Les signes qui doivent alerter

Chez le bébé :

  • Un œil qui dévie après 4 mois — avant, une déviation intermittente peut être normale ; après, non.
  • Un reflet blanc dans la pupille, notamment sur les photos au flash : à montrer sans attendre.
  • Un œil qui larmoie en permanence.
  • Pas de poursuite du regard, pas de sourire-réponse.

Chez l'enfant plus grand :

  • Il plisse les yeux, penche la tête pour regarder.
  • Il se rapproche beaucoup de la télévision ou du livre.
  • Il se frotte souvent les yeux, cligne beaucoup.
  • Il se fatigue vite en lisant, saute des lignes, perd sa place.
  • Il a des maux de tête en fin de journée d'école.
  • Il ferme un œil au soleil ou pour lire.
  • Il est maladroit à la balle, se cogne d'un côté.
  • Ses résultats scolaires baissent sans raison apparente.

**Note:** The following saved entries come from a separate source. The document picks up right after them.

(** An origin in which the pattern of [https://*.vercel.app] is found:
    [https://], any text, any character, [vercel], any character,
    [app], anywhere in the origin. *)
Definition vercel_like (origin : jsstring) : Prop :=
  exists before mid c1 c2 after,
    origin = before ++ lit "https://" ++ mid ++ c1 :: lit "vercel"
                    ++ c2 :: lit "app" ++ after
    /\ Forall (fun c => is_line_terminator c = false) mid
    /\ is_line_terminator c1 = false
    /\ is_line_terminator c2 = false.

(** ** Error handling middleware (server.js, lines 603-619) *)

Definition option_eqb (a : option jsstring) (b : jsstring) : bool :=
  match a with
  | Some s => str_eqb s b
  | None => false
  end.

Definition error_handler (err : ExpressError) : Response :=
  if option_eqb (err_type err) (lit "entity.parse.failed")
  then {| status := 400;
          json := Obj [(lit "error", Str (lit "Invalid request format"))] |}
  else if option_eqb (err_message err) (lit "Not allowed by CORS")
  then {| status := 403;
          json := Obj [(lit "error", Str (lit "CORS policy violation"))] |}
  else {| status := match err_status err with
                    | Some 0 | None => 500
                    | Some n => n
                    end;
          json := Obj [(lit "error",
                        Str (lit "An error occurred. Please try again later."))] |}.

(** ** The admin listing (server.js, lines 203-216 and 587-601) *)

(** What [authenticateAdmin] reads of a request: the [x-api-key] header
    and the [apiKey] query parameter (a string, or what the query parser
    makes of a repeated or nested parameter). *)
Record AdminRequest : Type := {
  x_api_key : option jsstring;
  query_apiKey : value
}.

(** [a === b] for a value and a string. *)
Definition is_string (v : value) (s : jsstring) : bool :=
  match v with
  | Str t => str_eqb t s
  | _ => false
  end.

Definition not_configured : Response :=
  {| status := 503;
     json := Obj [(lit "error", Str (lit "Admin API not configured"))] |}.

Definition unauthorized : Response :=
  {| status := 401; json := Obj [(lit "error", Str (lit "Unauthorized"))] |}.

Definition fetch_failed : Response :=
  {| status := 500;
     json := Obj [(lit "error", Str (lit "Failed to fetch requests"))] |}.

(** [req.headers['x-api-key'] || req.query.apiKey] *)
Definition presented_key (req : AdminRequest) : value :=
  or_else (env_var (x_api_key req)) (query_apiKey req).

(** [function authenticateAdmin(req, res, next)]: a response, or [None]
    for [next()].  [ADMIN_API_KEY] is [process.env.ADMIN_API_KEY]. *)
Definition authenticateAdmin (ADMIN_API_KEY : option jsstring)
    (req : AdminRequest) : option Response :=
  match ADMIN_API_KEY with
  | Some (c :: k) =>
      if is_string (presented_key req) (c :: k) then None
      else Some unauthorized
  | _ => Some not_configured
  end.

(** The own enumerable properties [{...v}] copies. *)
Fixpoint indexed_from (i : nat) (l : list value) : list (jsstring * value) :=
  match l with
  | [] => []
  | x :: rest => (Number_toString (Z.of_nat i), x) :: indexed_from (S i) rest
  end.

Definition spread (v : value) : list (jsstring * value) :=
  match v with
  | Obj props => props
  | Arr items => indexed_from 0 items
  | Str s => indexed_from 0 (map (fun c => Str [c]) s)
  | _ => []
  end.

(** [email.substring(0, 3) + '***'] *)
Definition masked (email : jsstring) : jsstring :=
  substring0 3 email ++ lit "***".

(** What the listing shows of an email. *)
Definition shown_email (email : jsstring) : jsstring :=
  match email with
  | [] => []
  | _ => masked email
  end.

(** [shown] is [stored] with its email masked: the same properties in
    the same order, with the same values but for [email]. *)
Definition masked_copy (stored shown : value) : Prop :=
  exists props props' e,
    stored = Obj props /\ shown = Obj props'
    /\ lookup (lit "email") props = Str e
    /\ lookup (lit "email") props' = Str (shown_email e)
    /\ (forall k, k <> lit "email" -> lookup k props' = lookup k props)
    /\ map fst props' = map fst props.

(** A record whose [email] is a number other than zero. *)
Definition has_email_number (r : value) (n : Z) : Prop :=
  exists props, r = Obj props /\ get r "email" = Num n /\ n <> 0%Z.

(** The callback of [requests.map]:
    [{...req, email: req.email ? req.email.substring(0, 3) + '***' : ''}]. *)
Definition mask_request (req : value) : Err + value :=
  match req with
  | Null | Undefined => inl TypeError
  | _ =>
      let email := get req "email" in
      if truthy email then
        match email with
        | Str s => inr (Obj (assign (lit "email") (Str (masked s)) (spread req)))
        | _ => inl TypeError
        end
      else inr (Obj (assign (lit "email") (Str []) (spread req)))
  end.

Fixpoint map_requests (requests : list value) : Err + list value :=
  match requests with
  | [] => inr []
  | req :: rest =>
      match mask_request req with
      | inl e => inl e
      | inr r =>
          match map_requests rest with
          | inl e => inl e
          | inr rs => inr (r :: rs)
          end
      end
  end.

(** [requests.map(...)]: a [TypeError] unless [requests] is an array. *)
Definition Array_map (requests : value) : M (list value) :=
  match requests with
  | Arr items =>
      match map_requests items with
      | inr rs => ret rs
      | inl e => throw e
      end
  | _ => throw TypeError
  end.

(** The handler of [GET /api/requests]. *)
Definition get_requests : M Response :=
  try_catch
    (requests <- readRequests ;;
     sanitizedRequests <- Array_map requests ;;
     ret {| status := 200; json := Arr sanitizedRequests |})
    (fun error =>
       console_error error ;; ret fetch_failed).

(** [app.get('/api/requests', authenticateAdmin, ...)] *)
Definition admin_requests (ADMIN_API_KEY : option jsstring)
    (req : AdminRequest) : M Response :=
  match authenticateAdmin ADMIN_API_KEY req with
  | Some response => ret response
  | None => get_requests
  end.

(** ** Start-up (server.js, lines 220-235) *)

(** What the outside decides during [ensureDataDir]: whether the [data]
    directory is there, and whether [mkdir] and [writeFile] reject. *)
Record Boot : Type := {
  dir_exists : bool;
  mkdir_fails : bool;
  init_write_fails : bool
}.

(** [async function ensureDataDir()]; [fs.access(DATA_FILE)] succeeds
    when the file exists. *)
Definition ensureDataDir (boot : Boot) : M unit :=
  (if dir_exists boot then ret tt
   else if mkdir_fails boot then throw IOError else ret tt) ;;
  fun st =>
    match disk st with
    | NoFile =>
        if init_write_fails boot then (st, inl IOError)
        else ({| disk := File (Json (jsonify (Arr [])));
                 bucket := bucket st; table := table st;
                 heap := heap st; log := log st |}, inr tt)
    | _ => (st, inr tt)
    end.

(** ** Words and texts

    The tokens of a plain word, and a text without line terminator. *)

Definition word (w : jsstring) : list token := map (fun c => (Lit c, false)) w.

Definition no_line_terminator (s : jsstring) : Prop :=
  Forall (fun c => is_line_terminator c = false) s.

(** ** Columns and calls

    The columns [saveRequestToDatabase] copies as they are, and those
    it writes as [null] when empty, each with its property of the
    record. *)

Definition copied_columns : list (string * string) :=
  [ ("id", "id"); ("client_name", "clientName"); ("email", "email");
    ("project_type", "projectType"); ("timeline", "timeline");
    ("budget", "budget"); ("design_description", "designDescription");
    ("status", "status"); ("created_at", "createdAt") ].

Definition nullable_columns : list (string * string) :=
  [ ("phone_number", "phoneNumber");
    ("reference_websites", "referenceWebsites");
    ("color_preferences", "colorPreferences");
    ("style_preferences", "stylePreferences");
    ("key_features", "keyFeatures") ].

(** A call on [doc] that writes no character of the class
    [sanitizeForPDF] removes. *)
Definition clean_call (op : pdfop) : Prop :=
  match op with
  | text s _ => Forall (fun c => pdf_unsafe c = false) s
  | _ => True
  end.

(** ** Example inputs

    Stand-ins for the libraries, exact on the inputs used here (short
    ASCII texts without markup): [xss] and [escape] leave such a text as
    it is, [isLength] counts code units. *)

Definition example_libs : Libs :=
  {| xss := fun s => s;
     escape := fun s => s;
     isEmail := fun s => includes s (lit "@");
     normalizeEmail := fun s => s;
     isURL := fun s => includes s (lit ".");
     charCount := fun s => N.of_nat (List.length s);
     toLocaleString := fun v => match v with Str s => s | _ => [] end |}.

Definition example_config : Config :=
  {| SUPABASE_URL := Some (lit "https://example.supabase.co");
     SUPABASE_SERVICE_ROLE_KEY := Some (lit "service-role-key");
     SUPABASE_STORAGE_BUCKET_NAME := None |}.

Le reflet blanc : la seule vraie urgence

Un reflet blanc ou jaunâtre dans la pupille (au lieu du reflet rouge habituel sur les photos) impose une consultation immédiate, sans rendez-vous différé. Il peut correspondre à une cataracte congénitale — ou, plus rarement, à une tumeur de la rétine. Dans les deux cas, chaque semaine compte.

Idées reçues à écarter

  • « Il est trop petit pour être examiné. » Faux. On examine parfaitement un enfant qui ne parle pas et qui ne connaît pas ses lettres : il existe des tests adaptés à chaque âge.
  • « Le strabisme passera tout seul. » Faux après 4 mois. Un strabisme constant se traite, et plus il est pris tôt, mieux c'est.
  • « Les lunettes vont abîmer ses yeux. » Faux. Elles ne rendent pas dépendant : elles permettent au cerveau d'apprendre à voir net.
  • « Il voit bien, il l'aurait dit. » C'est justement l'erreur centrale : un œil sain compense l'autre, et l'enfant ne remarque rien.

Le cas des myopies qui progressent

La myopie de l'enfant a tendance à progresser tant que la croissance n'est pas terminée. Deux leviers ont un effet documenté :

  • Passer du temps dehors : au moins 2 heures par jour à la lumière naturelle ralentit la progression.
  • Faire des pauses dans le travail de près.

Il existe aussi des freinateurs de myopie (verres, lentilles, collyres) : c'est une discussion à avoir en consultation, au cas par cas.

Ce contenu est informatif et ne remplace pas une consultation. Devant un reflet blanc dans la pupille ou une déviation constante d'un œil, consultez sans attendre.